Она закрыла глаза. Не здесь сейчас. Не с нами. Ангел. Просто ангел.
Я с места двинуться не могу. Голос завораживает. Лицо, чистое, нежное, сияет.
А потом она открывает глаза.
И безошибочно находит меня.
И это — как удар кулака. Пропущенный боковой по почкам. Резко становится больно. Дыхания нет. В глазах темные круги.
Она стоит. Поет. И я вижу слезы на ее щеках.
И именно это заставляет меня дышать.
И идти.
К ней.
Первый раз
Я не знаю, что нужно сейчас сказать.
Просто слов нет никаких.
Толпы нет.
Музыки нет.
Ничего нет.
Кроме нее.
Татка не отрывает от меня взгляда, не обращая внимания на аплодисменты, свист, подбадривания и просьбы спеть что-нибудь еще.
Я иду и думаю только о том, что, если она сейчас придет в себя от своего транса и попытается свалить…
Что я сделаю?
Точно что-нибудь сделаю.
Потому что необходимость оказаться рядом перевешивает сейчас все.
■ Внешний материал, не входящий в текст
(* ===== verification/RbShape.v ===== *)
(** * Trees in memory

    The abstract trees and the trees with a hole that the loops of tree.h walk
    in; what it means for the heap to hold one; and what the accessors and the
    rotations do to it.  Left and right are a direction, so that the mirrored
    halves of the code are proved once. *)

From S2P Require Import Prelude RbTree.

Inductive dir := DL | DR.
Definition flip (d : dir) : dir := match d with DL => DR | DR => DL end.
#[export] Instance dir_eq_dec : EqDecision dir.
Proof. solve_decision. Defined.
Lemma flip_or d d' : d = d' ∨ d = flip d'.
Proof. destruct d, d'; auto. Qed.

(** ** Trees *)
Inductive tree := Leaf | Node (c : color) (l : tree) (a : nat) (r : tree).

Definition root (t : tree) : option nat :=
  match t with Leaf => None | Node _ _ a _ => Some a end.
Fixpoint inorder (t : tree) : list nat :=
  match t with Leaf => [] | Node _ l a r => inorder l ++ a :: inorder r end.

(** The node [a] with the child [t] in direction [d] and [s] in the other. *)
Definition mk (d : dir) (c : color) (t : tree) (a : nat) (s : tree) : tree :=
  match d with DL => Node c t a s | DR => Node c s a t end.

(** The way from a hole to the root: the direction the hole is in, and the
    node with its other subtree. *)
Record frame := Frame { f_dir : dir; f_color : color; f_addr : nat; f_tree : tree }.
Abbreviation zipper := (list frame).

Fixpoint plug (k : zipper) (t : tree) : tree :=
  match k with
  | [] => t
  | Frame d c a s :: k => plug k (mk d c t a s)
  end.

(** The node above the hole. *)
Definition above (k : zipper) : option nat :=
  match k with [] => None | f :: _ => Some (f_addr f) end.

(** The elements before and after the hole, and all of them. *)
Fixpoint before (k : zipper) : list nat :=
  match k with
  | [] => []
  | Frame DL _ _ _ :: k => before k
  | Frame DR _ a s :: k => before k ++ inorder s ++ [a]
  end.
Fixpoint after (k : zipper) : list nat :=
  match k with
  | [] => []
  | Frame DL _ a s :: k => a :: inorder s ++ after k
  | Frame DR _ _ _ :: k => after k
  end.
Fixpoint around (k : zipper) : list nat :=
  match k with [] => [] | Frame _ _ a s :: k => a :: inorder s ++ around k end.

Lemma inorder_plug k t : inorder (plug k t) = before k ++ inorder t ++ after k.
Proof.
  revert t. induction k as [|[[] c a s] k IH]; intros t; cbn [plug before after].
  - by rewrite app_nil_r.
  - rewrite IH. cbn. by rewrite <-!app_assoc.
  - rewrite IH. cbn. by rewrite <-!app_assoc.
Qed.


Lemma plug_inorder k t t' : inorder t = inorder t' → inorder (plug k t) = inorder (plug k t').
Proof. intros E. by rewrite !inorder_plug, E. Qed.

Lemma plug_perm k t : inorder (plug k t) ≡ₚ inorder t ++ around k.
Proof.
  revert t. induction k as [|[[] c a s] k IH]; intros t; cbn [plug around].
  - by rewrite app_nil_r.
  - rewrite IH. cbn. by rewrite <-!app_assoc.
  - rewrite IH. cbn. rewrite (Permutation_app_comm (inorder s)). cbn.
    by rewrite <-Permutation_middle, <-app_assoc.
Qed.

Lemma root_plug k t : k ≠ [] → ∃ z, root (plug k t) = Some z ∧ z ∈ around k.
Proof.
  revert t. induction k as [|[d c a s] k IH]; intros t Hk; [done|]. cbn [plug around].
  destruct k as [|f k].
  - exists a. split; [by destruct d|]. set_solver.
  - destruct (IH (mk d c t a s)) as (z & Ez & Hz); [done|]. exists z. set_solver.
Qed.

Lemma inorder_mk d c t a s : inorder (mk d c t a s) ≡ₚ a :: inorder t ++ inorder s.
Proof.
  destruct d; cbn; rewrite <-Permutation_middle; [done|]. f_equiv. apply Permutation_app_comm.
Qed.

(** Where an element is in a list without repetitions. *)
Lemma nodup_pivot (a : nat) l1 l2 k1 k2 :
  NoDup (l1 ++ a :: l2) → k1 ++ a :: k2 = l1 ++ a :: l2 → k1 = l1 ∧ k2 = l2.
Proof.
  intros Hnd E. apply NoDup_app in Hnd as (_ & H1 & H2%NoDup_cons). destruct H2 as [H2 _].
  apply List.app_inj_pivot in E as [[[_ H]|[_ H]]|E]; [| |done]; rewrite <-list_elem_of_In in H.
  - done.
  - destruct (H1 a H). left.
Qed.

(** ** A tree in the heap *)
Abbreviation nodes := (gmap nat rb_node).

(** The links of a node, by direction. *)
Definition links (d : dir) (x y p : option nat) (c : color) : rb_node :=
  match d with DL => RbNode x y p c | DR => RbNode y x p c end.

Fixpoint own (h : nodes) (p : option nat) (t : tree) : Prop :=
  match t with
  | Leaf => True
  | Node c l a r =>
      h !! a = Some (RbNode (root l) (root r) p c) ∧ own h (Some a) l ∧ own h (Some a) r
  end.

(** The surroundings of a hole that holds the pointer [x]; [rt] is the head. *)
Fixpoint ownk (h : nodes) (rt : option nat) (k : zipper) (x : option nat) : Prop :=
  match k with
  | [] => rt = x
  | Frame d c a s :: k =>
      h !! a = Some (links d x (root s) (above k) c) ∧ own h (Some a) s ∧ ownk h rt k (Some a)
  end.

Lemma own_mk h p d c t a s :
  own h p (mk d c t a s) ↔
    h !! a = Some (links d (root t) (root s) p c) ∧ own h (Some a) t ∧ own h (Some a) s.
Proof. destruct d; cbn; tauto. Qed.

Lemma root_mk d c t a s : root (mk d c t a s) = Some a.
Proof. by destruct d. Qed.

(** The heaps agree on the elements [l]. *)
Definition agree {V} (l : list nat) (h h' : gmap nat V) : Prop := ∀ x, x ∈ l → h' !! x = h !! x.

Lemma own_agree h h' p t : agree (inorder t) h h' → own h p t → own h' p t.
Proof.
  revert p. induction t as [|c l IHl a r IHr]; intros p Ha; [done|]. cbn in *.
  intros (Hn & Hl & Hr). split_and!.
  - rewrite Ha; [done|set_solver].
  - apply IHl; [|done]. intros x Hx. apply Ha. set_solver.
  - apply IHr; [|done]. intros x Hx. apply Ha. set_solver.
Qed.

Lemma ownk_agree h h' rt k x : agree (around k) h h' → ownk h rt k x → ownk h' rt k x.
Proof.
  revert x. induction k as [|[d c a s] k IH]; intros x Ha; [done|]. cbn in *.
  intros (Hn & Hs & Hk). split_and!.
  - rewrite Ha; [done|set_solver].
  - apply (own_agree h); [|done]. intros y Hy. apply Ha. set_solver.
  - apply IH; [|done]. intros y Hy. apply Ha. set_solver.
Qed.

Lemma agree_insert {V} l (h : gmap nat V) a n : a ∉ l → agree l h (<[a := n]> h).
Proof. intros Ha x Hx. rewrite lookup_insert_ne; [done|]. by intros ->. Qed.

Lemma own_insert h a n p t : a ∉ inorder t → own h p t → own (<[a := n]> h) p t.
Proof. intros Ha. apply own_agree. by apply agree_insert. Qed.
Lemma ownk_insert h a n rt k x : a ∉ around k → ownk h rt k x → ownk (<[a := n]> h) rt k x.
Proof. intros Ha. apply ownk_agree. by apply agree_insert. Qed.

(** Nothing but the elements [l] has changed. *)
Definition off {V} (l : list nat) (h h' : gmap nat V) : Prop := ∀ x, x ∉ l → h' !! x = h !! x.

Lemma off_agree {V} l l' (h h' : gmap nat V) : off l h h' → l' ## l → agree l' h h'.
Proof. intros Ho Hd x Hx. apply Ho. intros Hx'. by apply (Hd x). Qed.
Lemma off_trans {V} l (h h' h'' : gmap nat V) : off l h h' → off l h' h'' → off l h h''.
Proof. intros H1 H2 x Hx. by rewrite H2, H1. Qed.
Lemma off_sub {V} l l' (h h' : gmap nat V) : off l h h' → l ⊆ l' → off l' h h'.
Proof. intros H Hs x Hx. apply H. set_solver. Qed.
Lemma off_insert {V} l (h : gmap nat V) a n : a ∈ l → off l h (<[a := n]> h).
Proof. intros Ha x Hx. rewrite lookup_insert_ne; [done|]. by intros ->. Qed.
Lemma off_refl {V} l (h : gmap nat V) : off l h h.
Proof. done. Qed.

Lemma root_in t a : root t = Some a → a ∈ inorder t.
Proof. destruct t; [done|]. cbn. intros [= ->]. set_solver. Qed.

(** Concatenations to the right. *)
Ltac app_norm := cbn; repeat (rewrite <-app_assoc; cbn [app]).

(** Open up [NoDup] facts, and close what follows from them. *)
Ltac nodup_in H :=
  repeat first [rewrite NoDup_app in H | rewrite NoDup_cons in H
    | rewrite not_elem_of_app in H | rewrite not_elem_of_cons in H].
Ltac nd := set_solver.

(** ** Pieces of the operations *)

(** [if (t) RB_PARENT(t) = e] *)
Definition reparent (t e : option nat) : RB unit :=
  if is_null t then mret tt else set_RB_PARENT t e.

Lemma reparent_ok w p e t :
  own (rb_nodes w) p t → NoDup (inorder t) →
  ∃ h', reparent (root t) e w = Ok (tt, set_nodes h' w) ∧ own h' e t ∧
    off (inorder t) (rb_nodes w) h'.
Proof.
  destruct t as [|c l a r]; intros Ho Hnd.
  { exists (rb_nodes w). split_and!; [|done|done]. by destruct w. }
  destruct Ho as (Hn & Hl & Hr). cbn in Hnd. nodup_in Hnd.
  exists (<[a := RbNode (root l) (root r) e c]> (rb_nodes w)). split_and!.
  - unfold reparent, set_RB_PARENT. cbn [root]. rewrite is_null_some. by rewrite (wr_ok _ a _ w Hn).
  - split_and!; [apply lookup_insert_eq| |]; apply own_insert; [nd|done|nd|done].
  - apply off_insert. set_solver.
Qed.

(** The link above [elm], whose parent is [p], is made to point to [tmp]. *)
Definition relink (elm p tmp : option nat) : RB unit :=
  if is_null p then set_RB_ROOT tmp else
  p1 ← RB_PARENT elm;
  pl ← RB_LEFT p1;
  p2 ← RB_PARENT elm;
  if bool_decide (elm = pl) then set_RB_LEFT p2 tmp else set_RB_RIGHT p2 tmp.

Lemma relink_ok w k a n y :
  rb_nodes w !! a = Some n → rbe_parent n = above k →
  ownk (rb_nodes w) (rbh_root w) k (Some a) → a ∉ around k → NoDup (around k) →
  ∃ w', relink (Some a) (above k) y w = Ok (tt, w') ∧
    ownk (rb_nodes w') (rbh_root w') k y ∧ off (around k) (rb_nodes w) (rb_nodes w').
Proof.
  intros Hn Hp Hk Ha Hnd. destruct k as [|[d c p s] k].
  { exists (with_root y w). by split_and!. }
  destruct Hk as (Hf & Hs & Hk). cbn in Ha, Hnd. nodup_in Hnd. cbn [above f_addr] in *.
  set (n' := links d y (root s) (above k) c).
  exists (set_nodes (<[p := n']> (rb_nodes w)) w). split_and!.
  - unfold relink, RB_PARENT, RB_LEFT. rewrite is_null_some.
    rewrite (st_bind_ok _ _ _ _ _ (rd_ok _ a n w Hn)), Hp.
    rewrite (st_bind_ok _ _ _ _ _ (rd_ok _ p _ w Hf)).
    rewrite (st_bind_ok _ _ _ _ _ (rd_ok _ a n w Hn)), Hp.
    destruct d; cbn [links rbe_left].
    + rewrite bool_decide_eq_true_2 by done. unfold set_RB_LEFT. by rewrite (wr_ok _ p _ w Hf).
    + rewrite bool_decide_eq_false_2.
      * unfold set_RB_RIGHT. by rewrite (wr_ok _ p _ w Hf).
      * intros Hr%eq_sym%root_in. set_solver.
  - cbn [ownk rb_nodes set_nodes rbh_root]. split_and!; [apply lookup_insert_eq| |].
    + apply own_insert; [nd|done].
    + apply ownk_insert; [nd|done].
  - cbn. apply off_insert. set_solver.
Qed.

(** ** Rotations, in either direction *)
Definition rbe_child (d : dir) : rb_node → option nat :=
  match d with DL => rbe_left | DR => rbe_right end.
Definition with_rbe_child (d : dir) : option nat → rb_node → rb_node :=
  match d with DL => with_rbe_left | DR => with_rbe_right end.

(** [rotate DL] brings up the right child, [rotate DR] the left one. *)
Definition rotate (d : dir) (elm : option nat) : RB (option nat) :=
  tmp ← rd (rbe_child (flip d)) elm;
  x ← rd (rbe_child d) tmp;
  wr (with_rbe_child (flip d) x) elm;;
  (if is_null x then mret tt else
   x' ← rd (rbe_child d) tmp; set_RB_PARENT x' elm);;
  RB_AUGMENT elm;;
  p ← RB_PARENT elm;
  set_RB_PARENT tmp p;;
  relink elm p tmp;;
  wr (with_rbe_child d elm) tmp;;
  set_RB_PARENT elm tmp;;
  RB_AUGMENT tmp;;
  q ← RB_PARENT tmp;
  (if is_null q then mret tt else q' ← RB_PARENT tmp; RB_AUGMENT q');;
  mret tmp.

Lemma rotate_left : RB_ROTATE_LEFT = rotate DL.
Proof. reflexivity. Qed.
Lemma rotate_right : RB_ROTATE_RIGHT = rotate DR.
Proof. reflexivity. Qed.

(** The state holds the tree [t] in the hole of [k]; of the elements outside
    of [S] nothing has changed since [h0]. *)
Record holds (S : list nat) (h0 : nodes) (k : zipper) (t : tree) (w : rb_state) : Prop := {
  ho_tree : own (rb_nodes w) (above k) t;
  ho_zipper : ownk (rb_nodes w) (rbh_root w) k (root t);
  ho_nodup : NoDup (inorder (plug k t));
  ho_sub : inorder (plug k t) ⊆ S;
  ho_off : off S h0 (rb_nodes w)
}.

Section holds.
Context (S : list nat) (h0 : nodes).

(** The focus moves up and down. *)
Lemma holds_move d c a s k t w :
  holds S h0 k (mk d c t a s) w ↔ holds S h0 (Frame d c a s :: k) t w.
Proof.
  split; intros [Ht Hk Hnd Hsub Hoff]; (split; [..|done|done|done]).
  - by apply own_mk in Ht as (? & ? & ?).
  - apply own_mk in Ht as (? & ? & ?). rewrite root_mk in Hk. by split_and!.
  - destruct Hk as (? & ? & ?). by apply own_mk.
  - destruct Hk as (? & ? & ?). by rewrite root_mk.
Qed.

Lemma holds_down k d c a s t w :
  holds S h0 k (mk d c t a s) w → holds S h0 (Frame d c a s :: k) t w.
Proof. apply holds_move. Qed.
Lemma holds_up k d c a s t w :
  holds S h0 (Frame d c a s :: k) t w → holds S h0 k (mk d c t a s) w.
Proof. apply holds_move. Qed.

Lemma holds_plug k t w : holds S h0 k t w ↔ holds S h0 [] (plug k t) w.
Proof.
  revert t. induction k as [|[d c a s] k IH]; intros t; [done|].
  by rewrite <-holds_move, IH.
Qed.

(** What is distinct in the focus on a node. *)
Lemma holds_distinct k d c t a s w :
  holds S h0 k (mk d c t a s) w →
  NoDup (a :: inorder t ++ inorder s ++ around k).
Proof.
  intros [_ _ Hnd _ _]. rewrite plug_perm, inorder_mk in Hnd. cbn in Hnd.
  by rewrite <-app_assoc in Hnd.
Qed.

(** The elements of the focus are among [S]. *)
Lemma holds_in k d c t a s w : holds S h0 k (mk d c t a s) w → a ∈ S.
Proof.
  intros [_ _ _ Hsub _]. apply Hsub. rewrite plug_perm, inorder_mk. set_solver.
Qed.

Lemma inorder_rotated d c l a c2 m b r :
  inorder (mk d c2 (mk d c l a m) b r) = inorder (mk d c l a (mk d c2 m b r)).
Proof. destruct d; cbn; rewrite <-?app_assoc; done. Qed.

Lemma links_child d x y p c : rbe_child d (links d x y p c) = x.
Proof. by destruct d. Qed.
Lemma links_other d x y p c : rbe_child (flip d) (links d x y p c) = y.
Proof. by destruct d. Qed.
Lemma links_parent d x y p c : rbe_parent (links d x y p c) = p.
Proof. by destruct d. Qed.
Lemma links_color d x y p c : rbe_color (links d x y p c) = c.
Proof. by destruct d. Qed.
Lemma links_with_child d x y p c z : with_rbe_child d z (links d x y p c) = links d z y p c.
Proof. by destruct d. Qed.
Lemma links_with_other d x y p c z :
  with_rbe_child (flip d) z (links d x y p c) = links d x z p c.
Proof. by destruct d. Qed.
Lemma links_with_parent d x y p c z : with_rbe_parent z (links d x y p c) = links d x y z c.
Proof. by destruct d. Qed.
Lemma links_with_color d x y p c z : with_rbe_color z (links d x y p c) = links d x y p z.
Proof. by destruct d. Qed.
И умные мысли, и сомнения, и ее гипотетическое нежелание меня и нас в целом.
Так что… Беги, сестренка. Беги. Все равно не убежишь.
Я подхожу к сцене, молча протягиваю руку.
И она доверчиво вкладывает свою ладошку в мою лапу. Это ощущается так, словно котенок к ладони прижимается. Мягко, уютно. Правильно.
Я тяну ее на себя, и Татка так же доверчиво прыгает в мои объятия. Какая-то часть мозга, еще не утратившая способности функционировать, вопит, что малышку надо отпустить. Что тут много народу.
И по-любому кто-то знает, кто я. И кто она. И это наше романтическое стояние выглядит не по-родственному.
Но почему мне на это насрать?
Я аккуратно ставлю ее на ноги и, не убирая руки, веду прочь.
В то же мгновение по ушам бьет танцевальный бит, и толпа про нас забывает. И это хорошо. Потому что рука моя на ее талии лежит совсем не по-братски.
И сжимаю я ее далеко не как брат.
Татка тяжело и взволнованно дышит, но не вырывается. Послушно идет прочь.
Улица, два вдоха осеннего пряного воздуха, такси. Мы на заднем сиденье. Я не убираю руки от нее. Не напираю. Просто держу. И смотрю. Не могу наглядеться. Она сейчас, в полумраке, кажется диснеевской принцессой, Белоснежкой. Белая-белая кожа. Огромные темные глаза, так доверчиво и взволнованно отвечающие на мой прямой, жадный взгляд. Губки, розовые, приоткрытые. Грудь под легкой майкой движется в такт дыханию.